My basketry work encompasses lighting for interiors, contemporary woven bags, woven vessels and installation projects. Geometry, balance and universal pattern all infuse into my work, as well as a desire to bring calming, natural texture into the home. I have been inspired by Japanese aesthetics as well as Islamic art and find that woven surfaces allow so much exploration in pattern. Working with materials harvested and foraged from the land opens up a much more connected relationship for me with my craft. I love to explore the places where structured and precise meet wild and untamed.
Alongside my practise I teach basketmaking, both to the public and as a therapeutic craft for young people with complex needs. I love to pass on this ancient skill to others and witness the healing potential of working with natural materials.
I studied Fine Art Sculpture at the Cardiff School of Art and Design, and since then went on to gain a place on the Craft Council’s ‘Hothouse’ makers development programme. I have been fortunate to have learned from many skilled makers and artists, including working as an assistant to renowned installation artist Pipilotti Rist at Hauser and Wirth, Bruton. Recently I went to study Basketry at Westhope college and completed a City and Guilds level 2 qualification, producing samples, learning techniques in detail, and exploring many styles of working in willow and other weaving materials. My innovative final piece, a willow lampshade, was featured in Country Living’s ‘Modern Rustic’.
My journey through craft didn't always involve willow and for 4-5 years I developed a range of paper-cut lighting experimenting with pattern and colour. I learnt a lot during this time, gaining many skills in running a craft business, exhibiting at shows and selling in craft shops.
I loved the end product of my lampshades but something was missing for me in the making process. I was also questioning the integrity of the product I was putting out into the world- even though promoting handmade goods is better than mass produced, I was still buying sheets of PVC lampshade parchment in a world already drowning in plastic.
Exhibiting at the Contemporary Craft Festival, 2015
Then in 2018 I got a job teaching Basket Making at Ruskin Mill College in Nailsworth. Working with young people with additional needs, teaching in an environment connected to the land and with lots of outside space to breathe and grow.
I was teaching the craft and learning fast, and experiencing more and more the therapeutic benefits of working with willow. I now love both the finished product and the process of making, and can feel confident that the objects I am putting out there are sustainable, long lasting and compostable in the end!
I have been involved in planting willow beds on the college grounds in 2021 and 2022, and am learning more and more about this incredible plant. Willow is harvested every year and is very fast growing. When coppiced back to the stools, new willow beds will produce more and more shoots. The tree is native to temperate Europe, and grows easily in many areas.

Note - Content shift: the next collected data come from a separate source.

Definition proc_path (pid : Z) (file : string) : cstr := lit "/proc/" ++ show_Z pid ++ lit "/" ++ lit file.

Definition proc_setgroups_write (child_pid : Z) (str : cstr) : PM Z :=
  let setgroups_path := proc_path child_pid "setgroups" in
  let! fd := syscall (fun k => os_open k setgroups_path) in
  match fd with
  | None =>
      let! s := get in
      if errno s =? ENOENT then ret 0
      else report_file_error (lit "open ") setgroups_path ;;; ret (-1)
  | Some fd =>
      let! n := syscall (fun k => os_write k fd str) in
      let! status :=
        match n with
        | None => report_file_error (lit "writing to ") setgroups_path ;;; ret (-1)
        | Some _ => ret 0
        end in
      syscall (fun k => os_close k fd) ;;;
      ret status
  end.

(** ** userns_child_exec.c: messages *)

Definition complain {A} (msg : cstr) : PM A := puterr (msg ++ [NEWLINE]) ;;; exit3 EXIT_FAILURE.

Definition referToHelp {A} (pname : cstr) : PM A :=
  complain (lit "For more information, use: " ++ pname ++ lit " -h").

Definition line (s : string) : cstr := lit s ++ [NEWLINE].
Definition fpe (s : cstr) : cstr := lit "    " ++ s.
Definition help_text (pname : cstr) : list cstr :=
  [ lit "Usage: " ++ pname ++ line " [options] cmd [arg...]" ++ [NEWLINE];
      line "Create a child process that executes a shell command in (typically) a new user" ++ line "namespace, and possibly also other new namespaces." ++ [NEWLINE];
      line "Options can be:" ++ [NEWLINE];
      fpe (line "-C            New cgroup namespace");
      fpe (line "-i            New IPC namespace");
      fpe (line "-m            New mount namespace");
      fpe (line "-n            New network namespace");
      fpe (line "-p            New PID namespace");
      fpe (line "-u            New UTS namespace");
      fpe (line "-U            New user namespace");
      fpe (line "-M uid_map    Specify UID map for user namespace");
      fpe (line "-G gid_map    Specify GID map for user namespace");
      fpe (line "-P projid_map Specify project ID map for user namespace");
      fpe (lit "-D            Do not write " ++ [QUOTE] ++ lit "deny" ++ [QUOTE] ++ line " to /proc/PID/setgroups before");
      fpe (line "              updating GID map");
      fpe (line "-r            Create 'root' mappings: map user's UID and GID to 0 in user");
      fpe (line "              namespace (equivalent to: -M '0 <uid> 1' -G '0 <gid> 1')");
      fpe (line "-v            Display verbose messages" ++ [NEWLINE]);
      fpe (line "If -r, -M, -G, or -P is specified, -U is required." ++ [NEWLINE]);
      fpe (line "It is not permitted to specify both -r and either -M or -G.");
      fpe ([NEWLINE]);
      fpe (line "Map strings for -M -G, and -P consist of records of the form:");
      fpe ([NEWLINE]);
      fpe (line "    ID-inside-ns   ID-outside-ns   len");
      fpe ([NEWLINE]);
      fpe (line "A map string can contain multiple records, separated by commas;");
      fpe (line "the commas are replaced by newlines before writing to map files.");
      [NEWLINE] ++ line "The following additional options (primarily useful when experimenting with" ++ line "user namespaces) are repeatable: they can appear multiple times and are" ++ line "performed in the child in the order that they are specified, just before" ++ line "'cmd' is execed:" ++ [NEWLINE];
      fpe (line "-I          Push all possible capabilities into inheritable set");
      fpe (line "-A          Push all possible capabilities into inheritable and");
      fpe (line "            ambient sets");
      fpe (line "-s <uid>    Set all process UIDs to <uid>");
      fpe (line "-S r,e,s    Set real/effective/saved-set UIDs");
      fpe (line "-b <bits>   Set securebits flags; 'bits' can be '0' to clear the flags");
      fpe (line "            or one or more of:");
      fpe (line "                'a' - NO_CAP_AMBIENT_RAISE");
      fpe (line "                'A' - NO_CAP_AMBIENT_RAISE_LOCKED");
      fpe (line "                'k' - KEEP_CAPS");
      fpe (line "                'K' - KEEP_CAPS_LOCKED");
      fpe (line "                'r' - NOROOT");
      fpe (line "                'R' - NOROOT_LOCKED");
      fpe (line "                's' - NO_SETUID_FIXUP");
      fpe (line "                'S' - NO_SETUID_FIXUP_LOCKED");
      fpe (line "-d          Display process credentials and capabilities");
      fpe (line "-w <nsecs>  Wait (sleep) for <nsecs> seconds");
      fpe (line "-x <caps>   Set process capabilities; <caps> as per cap_from_text(3)");
      fpe (line "-X [peiba]{+|-}<cap-name>");
      fpe (line "            Modify one or more process sets by adding or removing");
      fpe (line "            a capability.");
      fpe (line "            Each set is modified as an individual operation");
      fpe (line "            in the order specified before +/-.") ].

Definition displayHelp {A} (pname : cstr) : PM A :=
  for_each (help_text pname) puterr ;;; exit3 EXIT_FAILURE.

(** ** Requests the child carries out *)

(** The values 0, 1, ..., [CAP_LAST_CAP]. *)
Definition all_caps : list Z := seqZ 0 (CAP_LAST_CAP + 1).

Definition raiseInheritableAndAmbientCaps (doAmbient : bool) : PM unit :=
  for_each all_caps (fun cap =>
    modifyCapSetting CAP_INHERITABLE cap true ;;;
    when doAmbient (syscall (fun k => os_prctl k (PR_CAP_AMBIENT_RAISE cap)) ;;; ret tt)).

(** The first loop: the letters before the operator, the operator and what
    follows, and whether a letter names no set. *)
Fixpoint scan_sets (s : cstr) : cstr * cstr * bool :=
  match s with
  | [] => ([], [], false)
  | c :: s' =>
      if decide (c = "+" \/ c = "-")%char then ([], s, false)
      else
        let '(sets, rest, bad) := scan_sets s' in
        (c :: sets, rest, bad || bool_decide (c ∉ lit "peiba"))
  end.

(** One turn of the second loop. *)
Definition modify_set (op : ascii) (name : cstr) (cap : Z) (p : ascii) : PM unit :=
  let raise := bool_decide (op = "+")%char in
  if decide (p = "p" \/ p = "i" \/ p = "e")%char then
    let flag :=
      if decide (p = "p")%char then CAP_PERMITTED
      else if decide (p = "e")%char then CAP_EFFECTIVE else CAP_INHERITABLE in
    let! r := modifyCapSetting flag cap raise in
    if r =? -1 then
      complain (lit "-X: modifyCapSetting() failed while " ++
        (if raise then lit "raising" else lit "lowering") ++ lit " '" ++ name ++ lit "' in '" ++ [p] ++ lit "'")
    else ret tt
  else if decide (p = "b")%char then
    if raise then complain (lit "Can't add capabilities to the bounding set")
    else
      let! r := syscall (fun k => os_prctl k (PR_CAPBSET_DROP cap)) in
      match r with None => perror_exit (lit "-X: PR_CAPBSET_DROP") | Some _ => ret tt end
  else if decide (p = "a")%char then
    let! r := syscall (fun k => os_prctl k (if raise then PR_CAP_AMBIENT_RAISE cap else PR_CAP_AMBIENT_LOWER cap)) in
    match r with None => perror_exit (lit "-X: PR_CAP_AMBIENT") | Some _ => ret tt end
  else complain (lit "Bad switch case ('-X'): " ++ [p]).

Definition modify_individual_capability (optval : cstr) : PM unit :=
  match scan_sets optval with
  | (sets, op :: ((_ :: _) as name), false) =>
      match cap_from_name name with
      | None => complain (lit "-X: bad capability name")
      | Some cap => for_each sets (modify_set op name cap)
      end
  | _ => complain (lit "Badly formed -X option")
  end.

(** The switch of set_securebits. *)
Definition secbit_letter (secbits : Z) (p : ascii) : option Z :=
  let set flag := Some (Z.lor secbits flag) in
  if decide (p = "a")%char then set SECBIT_NO_CAP_AMBIENT_RAISE
  else if decide (p = "A")%char then set SECBIT_NO_CAP_AMBIENT_RAISE_LOCKED
  else if decide (p = "k")%char then set SECBIT_KEEP_CAPS
  else if decide (p = "K")%char then set SECBIT_KEEP_CAPS_LOCKED
  else if decide (p = "r")%char then set SECBIT_NOROOT
  else if decide (p = "R")%char then set SECBIT_NOROOT_LOCKED
  else if decide (p = "s")%char then set SECBIT_NO_SETUID_FIXUP
  else if decide (p = "S")%char then set SECBIT_NO_SETUID_FIXUP_LOCKED
  else if decide (p = "0")%char then Some 0
  else None.
Fixpoint securebits_loop (secbits : Z) (optval : cstr) : PM Z :=
  match optval with
  | [] => ret secbits
  | p :: optval =>
      match secbit_letter secbits p with
      | Some secbits => securebits_loop secbits optval
      | None => complain (lit "Unexpected value for '-b' (securebits flag): " ++ [p])
      end
  end.
Definition set_securebits (optval : cstr) : PM unit :=
  let! secbits := securebits_loop 0 optval in
  let! r := syscall (fun k => os_prctl k (PR_SET_SECUREBITS secbits)) in
  match r with None => perror_exit (lit "prctl-PR_SET_SECUREBITS") | Some _ => ret tt end.

(** [uid_t] from the int that atoi gives. *)
Definition atouid (s : cstr) : Z := to_unsigned 32 (atoi s).

Definition set_process_uids (optval : cstr) : PM unit :=
  let three :=
    match strchr COMMA optval with
    | Some (r, rest) =>
        match strchr COMMA rest with
        | Some (e, s) => Some (r, e, s)
        | None => None
        end
    | None => None
    end in
  match three with
  | None => complain (lit "Expected three comma-separated UIDs: -S " ++ optval)
  | Some (r, e, s) =>
      let! ok := syscall (fun k => os_setresuid k (atouid r) (atouid e) (atouid s)) in
      match ok with None => perror_exit (lit "-S failed (setresuid)") | Some _ => ret tt end
  end.

(** ** Options *)

Definition MAX_OPT : Z := 100.

Record option_entry := OptionEntry { opt : ascii; val : option cstr }.

(** The list has [opt_cnt] entries. *)
Record cmd_options := CmdOptions {
  argv : list cstr;
  flags : Z;
  create_root_mappings : bool;
  deny_setgroups : bool;
  verbose : bool;
  uid_map : option cstr;
  gid_map : option cstr;
  projid_map : option cstr;
  opt_list : list option_entry
}.
Definition opt_cnt (o : cmd_options) : Z := Z.of_nat (length (opt_list o)).

Definition set_argv v o := CmdOptions v (flags o) (create_root_mappings o) (deny_setgroups o) (verbose o) (uid_map o) (gid_map o) (projid_map o) (opt_list o).
Definition add_flag v o := CmdOptions (argv o) (Z.lor (flags o) v) (create_root_mappings o) (deny_setgroups o) (verbose o) (uid_map o) (gid_map o) (projid_map o) (opt_list o).
Definition set_root o := CmdOptions (argv o) (flags o) true (deny_setgroups o) (verbose o) (uid_map o) (gid_map o) (projid_map o) (opt_list o).
Definition allow_setgroups o := CmdOptions (argv o) (flags o) (create_root_mappings o) false (verbose o) (uid_map o) (gid_map o) (projid_map o) (opt_list o).
Definition set_verbose o := CmdOptions (argv o) (flags o) (create_root_mappings o) (deny_setgroups o) true (uid_map o) (gid_map o) (projid_map o) (opt_list o).
Definition set_uid_map v o := CmdOptions (argv o) (flags o) (create_root_mappings o) (deny_setgroups o) (verbose o) (Some v) (gid_map o) (projid_map o) (opt_list o).
Definition set_gid_map v o := CmdOptions (argv o) (flags o) (create_root_mappings o) (deny_setgroups o) (verbose o) (uid_map o) (Some v) (projid_map o) (opt_list o).
Definition set_projid_map v o := CmdOptions (argv o) (flags o) (create_root_mappings o) (deny_setgroups o) (verbose o) (uid_map o) (gid_map o) (Some v) (opt_list o).
Definition add_option v o := CmdOptions (argv o) (flags o) (create_root_mappings o) (deny_setgroups o) (verbose o) (uid_map o) (gid_map o) (projid_map o) (opt_list o ++ [v]).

A willow basket is carbon negative!
What we don't grow here comes from suppliers on the Somerset levels. An area close to where I grew up, the levels are perfect for this abundant crop due to the wetland nature of the land.
Willow growers there have been in business for many generations, passing down knowledge of this heritage craft and working sensitively with the environment to maintain a natural balance of wildlife and quality crop production.